Secondaries for Cap Table Control
Diving deeper into
Charly Kevers, CFO at Carta, on progressive price discovery and investor relations
And if the only way to do this is through a primary, it limits your options.
Analyzed 4 sources
Reviewing context
Relying on a primary round to add pre IPO investors forces capital raising and cap table shaping into the same decision. A company may want a Fidelity or T. Rowe type holder on the cap table for public market preparation, but not need fresh cash. Secondary liquidity lets existing holders sell into those relationships, which brings in long duration investors without issuing new shares or diluting everyone else.
-
This is really about cap table control. As companies approach IPO, they often want to replace early investors or former employees with crossover funds that can buy in pre IPO, learn the business, and support the stock later. If that swap can only happen through a new primary, the company has to raise capital just to change who owns it.
-
Tender offers solve part of the problem, but often at stale prices.

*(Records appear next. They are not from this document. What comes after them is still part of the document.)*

(** * Control-plane reconciler: DNS-authority fan-out, auth-proxy fan-out,
      health ingestion, Olm sync and session validation.

    Shallow embedding of
      - server/routers/dns/dnsAuthority.ts
      - server/routers/olm/sync.ts
      - server/routers/target/handleHealthcheckStatusMessage.ts
      - server/routers/auth/authProxy.ts
      - server/routers/auth/validateSession.ts (and lib/jwtKeypair.ts)

    Conventions of the embedding.
      - A table is the list of its rows, in the order the driver returns
        them; a join is the nested loop over the joined tables; [limit(1)]
        with array destructuring is the head of the result.
      - A nullable column is an [option]; JavaScript truthiness is written
        out ([truthy_str], [or_num], ...).
      - A string is the UTF-8 encoding of the JavaScript string, byte by
        byte, as Rocq's string literals are; the operations of the sources
        (comparison, [split] at ["."], [replace] of an ASCII pattern,
        [parseInt]) give the same result on the bytes as on the code
        units of the JavaScript string. Database integers are [Z]. The
        Number that [parseInt] returns is a double: NaN, an infinity, or
        the integer nearest to the digits read.
      - A [Date] is its time value in milliseconds; [toISOString] throws
        outside the range of valid dates.
      - Code that sends to agents runs in a state monad over a [World]
        (database snapshot and the list of messages handed to the bus).
        [sendToClient] is delivery-or-drop and every caller swallows its
        failure, so a send is recorded as the message handed over. *)

From Stdlib Require Import ZArith List String Ascii Bool Lia.
From Stdlib Require Import DecimalString.
Import ListNotations.
Local Open Scope string_scope.
Local Open Scope Z_scope.

(* ===================================================================== *)
(** ** JavaScript primitives used by the sources *)
(* ===================================================================== *)

Module JS.

(** [!!s] for a nullable string: null and the empty string are falsy. *)
Definition truthy_str (s : option string) : bool :=
  match s with
  | Some s' => negb (String.eqb s' "")
  | None => false
  end.

(** [!!b] for a nullable boolean. *)
Definition truthy_bool (b : option bool) : bool :=
  match b with
  | Some true => true
  | _ => false
  end.

(** [n || d] on a number. *)
Definition or_Z (n d : Z) : Z := if n =? 0 then d else n.

(** [n || d] on a nullable number. *)
Definition or_num (n : option Z) (d : Z) : Z :=
  match n with
  | Some n' => or_Z n' d
  | None => d
  end.

(** [s || d] on a nullable string. *)
Definition or_str (s : option string) (d : string) : string :=
  match s with
  | Some s' => if String.eqb s' "" then d else s'
  | None => d
  end.

(** [`${n}`] for an integer. *)
Definition string_of_Z (n : Z) : string :=
  NilZero.string_of_int (Z.to_int n).

(** Insertion into a [Set]: membership is tested with [eqb], insertion
    order is kept. *)
Fixpoint mem {A} (eqb : A -> A -> bool) (x : A) (l : list A) : bool :=
  match l with
  | [] => false
  | y :: l' => eqb x y || mem eqb x l'
  end.

Definition set_add {A} (eqb : A -> A -> bool) (s : list A) (x : A) : list A :=
  if mem eqb x s then s else (s ++ [x])%list.

(** [Array.from(new Set(l))]. *)
Definition set_of_list {A} (eqb : A -> A -> bool) (l : list A) : list A :=
  fold_left (set_add eqb) l [].

(** [s.split(c)] for a one-character separator. *)
Fixpoint split (sep : ascii) (s : string) : list string :=
  match s with
  | EmptyString => [EmptyString]
  | String c rest =>
      if Ascii.eqb c sep then EmptyString :: split sep rest
      else match split sep rest with
           | [] => [String c EmptyString]
           | h :: t => String c h :: t
           end
  end.

(** [parts.join(sep)]. *)
Definition join (sep : string) (parts : list string) : string :=
  String.concat sep parts.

In a study of 64 tenders totaling more than $3B, 83% were priced at or below the last round and average participation was 37%. That means companies can provide liquidity, but not always efficient price discovery or broad investor onboarding.
-
The strategic alternative is more regular secondary activity. Spotify used recurring private share trading and ongoing disclosure before its direct listing, which gave investors a pricing history and gave management practice with investor relations. That is the model Kevers is pointing to, a gradual transition rather than one big financing event.
The market is moving toward private companies treating liquidity as an operating tool, not a rare exception. The winners will be the companies that use secondaries to steadily upgrade their cap table, build a real market signal for their stock, and arrive at IPO with the right owners already in place.